The existence of two proto Jupiters
is naturally dynamically unstable as it is dominated by the third order Pythagorean
metric which is divergent and would inevitably tend to send one out on a
natural hypotenuse.
I have posted in the past that
the inner solar system is produced by ejection from Jupiter and that Venus may
well have been deliberately produced recently in order to provide a back up
habitat for life in this solar system.
Conforming to that hypothesis is the high surface rock temperature on
Venus and the red spot scar on Jupiter.
It would have been triggered by simply precipitating a bombardment of Jupiter
with material from the Kuiper Belt by a technically capable civilization (who
also ended out Ice Age with the same means).
It is worth recalling that I made
these conjectures with far less evidence.
Since then we have both new evidence and refining evidence that actually
improves the original conjectures. A
conjecture opens your eyes to look. If
on looking, you gain both the evidence and additional conforming insight, one
is surely on the right road with the original conjecture.
Giant Planet Ejected from the Solar System?
ScienceDaily (Nov. 10, 2011) — Just as an expert chess player
sacrifices a piece to protect the queen, the solar system may have given up a
giant planet and spared Earth, according to an article recently published in The
Astrophysical Journal Letters.
"We have all sorts of clues about the early evolution of the solar
system," says author Dr. David Nesvorny of the Southwest Research
Institute. "They come from the analysis of the trans-Neptunian population
of small bodies known as the Kuiper Belt, and from the lunar cratering
record."
These clues suggest that the orbits of giant planets were affected by a
dynamical instability when the solar system was only about 600 million years
old. As a result, the giant planets and smaller bodies scattered away from each
other.
Some small bodies moved into the Kuiper Belt and others traveled
inward, producing impacts on the terrestrial planets and the Moon. The giant
planets moved as well. Jupiter, for example, scattered most small bodies
outward and moved inward.
This scenario presents a problem, however. Slow changes in Jupiter's orbit,
such as the ones expected from interaction with small bodies, would have
conveyed too much momentum to the orbits of the terrestrial planets. Stirring
up or disrupting the inner solar system and possibly causing Earth to collide
with Mars or Venus.
"Colleagues suggested a clever way around this problem," says
Nesvorny. "They proposed that Jupiter's orbit quickly changed when Jupiter
scattered off of Uranus or Neptune during the dynamical instability in the
outer solar system." The "jumping-Jupiter" theory, as it is
known, is less harmful to the inner solar system, because the orbital coupling
between the terrestrial planets and Jupiter is weak if Jupiter jumps.

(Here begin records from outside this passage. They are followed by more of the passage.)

Definition UpdateNode (h : Handler) (chainId nodeKey : string) (body : option UpdateNodeRequest)
    : prog reply :=
  match body with
  | None => Answer (writeError StatusBadRequest "invalid request format")
  | Some req =>
      if bool_decide (un_IP req = "") && (un_Port req =? 0) then
        Answer (writeError StatusBadRequest "at least one field(ip, port) is required") else
      let etcdKey := nodeKeyOf h chainId nodeKey in
      Request (RGet etcdKey) (λ resp,
        match resp with
        | inl _ => Answer (writeError StatusInternalServerError "failed to get node from etcd")
        | inr [] => Answer (writeError StatusNotFound ("node " +:+ nodeKey +:+ " not found"))
        | inr ((_, v) :: _) =>
            match ParseNode (kv_Value v) with
            | None => Answer (writeError StatusInternalServerError "failed to parse existing node data")
            | Some nodeData =>
                if negb (bool_decide (tn_Source nodeData = "manual")) then
                  Answer (writeError StatusBadRequest "only manual nodes can be updated") else
                let nodeData := if bool_decide (un_IP req = "") then nodeData
                                else nodeData <| tn_Address := un_IP req |> in
                let nodeData := if un_Port req =? 0 then nodeData
                                else nodeData <| tn_Port := un_Port req |> in
                match MarshalNode nodeData with
                | None => Answer (writeError StatusInternalServerError "failed to marshal node data")
                | Some nodeDataBytes =>
                    Request (RPut etcdKey nodeDataBytes) (λ resp,
                      match resp with
                      | inl _ => Answer (writeError StatusInternalServerError "failed to update node in etcd")
                      | inr _ =>
                          Answer (ok (BUpdated nodeKey (tn_Address nodeData) (tn_Port nodeData)
                                        (tn_NodeType nodeData) (tn_StateType nodeData)))
                      end)
                end
            end
        end)
  end.
End Nodes.

(** ** Method routes *)

(** The keys of a map, sorted; nil and empty read alike. *)
Definition sortedKeys (m : option (gmap string bool)) : list string :=
  merge_sort bytes_le (map_to_list (default ∅ m)).*1.

Definition convertMethodRouteToResponse (route : RouteDoc) : list string * list string :=
  (sortedKeys (rd_Include route), sortedKeys (rd_Exclude route)).

(** Writing to a nil map panics, when there is something to write. *)
Fixpoint putKeys (m : option (gmap string bool)) (keys : list string) : go (option (gmap string bool)) :=
  match keys with
  | [] => Ret m
  | key :: keys =>
      match m with
      | None => Panic
      | Some m => putKeys (Some (<[key := true]> m)) keys
      end
  end.

Definition dropKeys (m : option (gmap string bool)) (keys : list string) : option (gmap string bool) :=
  match m with
  | None => None
  | Some m => Some (foldl (λ m key, delete key m) m keys)
  end.

(** [None] when every node of the request exists. *)
Definition checkNodeExist (h : Handler) (chainId : string) (include exclude : list string)
    : option string :=
  if bool_decide (length include = 0%nat) && bool_decide (length exclude = 0%nat)
  then Some "at least one of include or exclude is required" else
  let '(nodes, found) := GetAllNodes (nodeSelector h) chainId in
  if negb found then Some ("no nodes found for chainID " +:+ chainId) else
  match list_find (λ k, k ∉ keys nodes) (include ++ exclude) with
  | Some (_, nodeKey) => Some ("node " +:+ nodeKey +:+ " not found")
  | None => None
  end.

(** The edit of [AddMethodRoute]. *)
Definition addRoute (routes : option (gmap string RouteDoc)) (req : MethodRouteRequest)
    : go (gmap string RouteDoc) :=
  let routes := default ∅ routes in
  let route := default (mkRouteDoc (Some ∅) (Some ∅)) (routes !! mr_Method req) in
  let! include := putKeys (rd_Include route) (mr_Include req) in
  let! exclude := putKeys (rd_Exclude route) (mr_Exclude req) in
  Ret (<[mr_Method req := mkRouteDoc include exclude]> routes).
Lemma edit_atomic {B : Type} (E : GatewayDoc → GatewayDoc → Prop) (good : B → Prop) h c
    (F : string + GatewayDoc * Z → prog B) s trace b :
  (∀ e, ∃ x, F (inl e) = Answer x ∧ ¬ good x) →
  (∀ g rev, (∃ x, F (inr (g, rev)) = Answer x ∧ ¬ good x) ∨
     ∃ g' bad done_, E g g' ∧ (∀ e, ¬ good (bad e)) ∧
       F (inr (g, rev)) = (do! err <- updateGatewayConfigWithTransaction h c g' rev;
                     match err with Some e => Answer (bad e) | None => Answer done_ end)) →
  runs (do! res <- getGatewayConfig h c; F res) s trace b →
  db_ok (stored s) → atomically (gatewayKey h c) E (good b) trace.
Proof.
  intros Hfail Hedit Hr Hd.
  destruct (runs_getGatewayConfig _ _ _ _ _ _ Hr Hd) as (s0 & s1 & res & rest & -> & Hl & Eq & Hr' & Hg).
  assert (reads (s0, s1)) as Hread by done.
  assert (∀ x, ¬ good x → runs (Answer x) s1 rest b → atomically (gatewayKey h c) E (good b) ((s0, s1) :: rest)) as Hbad.
  { intros x Hx [-> ->]. apply atomically_reads; [by apply Forall_singleton|done]. }
  destruct res as [e|[g rev]]; [destruct (Hfail e) as (x & Ex & Hx); rewrite Ex in Hr'; by eapply Hbad|].
  destruct (Hg g rev eq_refl) as [Hdoc ->].
  destruct (Hedit g (mod_revision (stored s1) (gatewayKey h c))) as [(x & Ex & Hx)|(g' & bad & done_ & HE & Hb & Ex)];
    rewrite Ex in Hr'; [by eapply Hbad|].
  destruct Hl as [Hd1 _].
  destruct (runs_update _ _ _ _ _ _ _ _ _ Hr' Hd1 Hdoc HE) as [[err Hf]|(x & rest' & err & -> & Hf & Hx & Hok)];
    [apply (Hbad (bad err)); [apply Hb|done]|].
  destruct err as [err|]; destruct Hf as [-> ->].
  - destruct Hx as [Hx|Hx]; [apply atomically_reads; [by repeat constructor|apply Hb]|].
    apply (atomically_edit _ _ _ [(s0, s1)]); [by apply Forall_singleton|done].
  - apply (atomically_edit _ _ _ [(s0, s1)]); [by apply Forall_singleton|by apply Hok].
Qed.
End Gateway.

(** ** The calls that edit the gateway document *)

Inductive gatewayCall :=
| CSetWeight (nodeKey weight : string)
| CDeleteWeight (nodeKey : string)
| CAddRoute (body : option MethodRouteRequest)
| CRemoveRoute (body : option MethodRouteRequest)
| CDeleteRoute (method : string).

Definition handleCall `{AdminJson} (h : Handler) (c : string) (call : gatewayCall) : prog (go reply) :=
  match call with
  | CSetWeight k w => do! r <- SetWeight_h h c k w; Answer (Ret r)
  | CDeleteWeight k => do! r <- DeleteWeight_h h c k; Answer (Ret r)
  | CAddRoute body => AddMethodRoute_h h c body
  | CRemoveRoute body => RemoveMethodRoute h c body
  | CDeleteRoute m => DeleteMethodRoute h c m
  end.

(** What each call may do to the document. *)
Definition callEdits (h : Handler) (c : string) (call : gatewayCall) (g g' : GatewayDoc) : Prop :=
  match call with
  | CSetWeight k w => ∃ weight, ParseInt w 10 = Some weight ∧ 0 ≤ weight ≤ DefaultWeight ∧
      is_Some (findNode h c k) ∧ g' = docSetWeight g k weight
  | CDeleteWeight k => is_Some (findNode h c k) ∧ g' = docSetWeight g k DefaultWeight
  | CAddRoute body => ∃ req routes, body = Some req ∧
      checkNodeExist h c (mr_Include req) (mr_Exclude req) = None ∧
      addRoute (gd_Routes g) req = Ret routes ∧ g' = mkGatewayDoc (gd_Weights g) (Some routes)
  | CRemoveRoute body => ∃ req routes route, body = Some req ∧ gd_Routes g = Some routes ∧
      routes !! mr_Method req = Some route ∧ g' = mkGatewayDoc (gd_Weights g) (Some (removeRoute routes route req))
  | CDeleteRoute m => ∃ routes, gd_Routes g = Some routes ∧ is_Some (routes !! m) ∧
      g' = mkGatewayDoc (gd_Weights g) (Some (delete m routes))
  end.

Definition success (r : go reply) : Prop := ∃ body, r = Ret (mkReply StatusOK body).

Section Calls.
Context `{EtcdLaws} `{AdminJson}.

Lemma answered {B : Type} (good : B → Prop) key E x s trace b :
  runs (Answer x) s trace b → ¬ good x → atomically key E (good b) trace.
Proof. intros [-> ->] Hx. by apply atomically_reads. Qed.

Lemma refused st msg : st ≠ StatusOK → ¬ success (Ret (writeError st msg)).
Proof. intros Hst [b Hb]. unfold writeError in Hb. congruence. Qed.

Lemma weight_atomic h c k weight (E : GatewayDoc → GatewayDoc → Prop) bad done_ s trace b :
  (∀ g, E g (docSetWeight g k weight)) → (∀ e, ∃ msg, bad e = writeError StatusInternalServerError msg) →
  runs (do! err <- setWeight h c k weight;
        match err with Some e => Answer (bad e) | None => Answer done_ end) s trace b →
  db_ok (stored s) → atomically (gatewayKey h c) E (success (Ret b)) trace.
Proof.
  intros HE Hbad Hr Hd. unfold setWeight in Hr. apply runs_assoc in Hr.
  assert (∀ e, ¬ success (Ret (bad e))) as Hb
    by (intros e; destruct (Hbad e) as [msg ->]; by apply refused).
  eapply (edit_atomic E (λ b, success (Ret b)) h c _ s trace b); [| |apply Hr|done].
  - intros e. eexists. split; [done|]. apply Hb.
  - intros g rev. right. exists (docSetWeight g k weight), bad, done_. split_and!; [apply HE|apply Hb|done].
Qed.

Nesvorny conducted thousands of computer simulations of the early solar
system to test the jumping-Jupiter theory. He found that, as hoped for, Jupiter
did in fact jump by scattering from Uranus or Neptune. When it jumped, however,
Uranus or Neptune was knocked out of the solar system. "Something was
clearly wrong," he says.
Motivated by these results, Nesvorny wondered whether the early solar
system could have had five giant planets instead of four. By running the
simulations with an additional giant planet with mass similar to that of Uranus
or Neptune, things suddenly fell in place. One planet was ejected from the
solar system by Jupiter, leaving four giant planets behind, and Jupiter jumped,
leaving the terrestrial planets undisturbed.
"The possibility that the solar system had more than four giant
planets initially, and ejected some, appears to be conceivable in view of the
recent discovery of a large number of free-floating planets in interstellar
space, indicating the planet ejection process could be a common
occurrence," says Nesvorny.
This research was funded by the National Lunar Science Institute and
the National Science Foundation.
The paper, "Young Solar System's Fifth Giant Planet?" by Dr.
David Nesvorny was published online by The Astrophysical Journal Letters.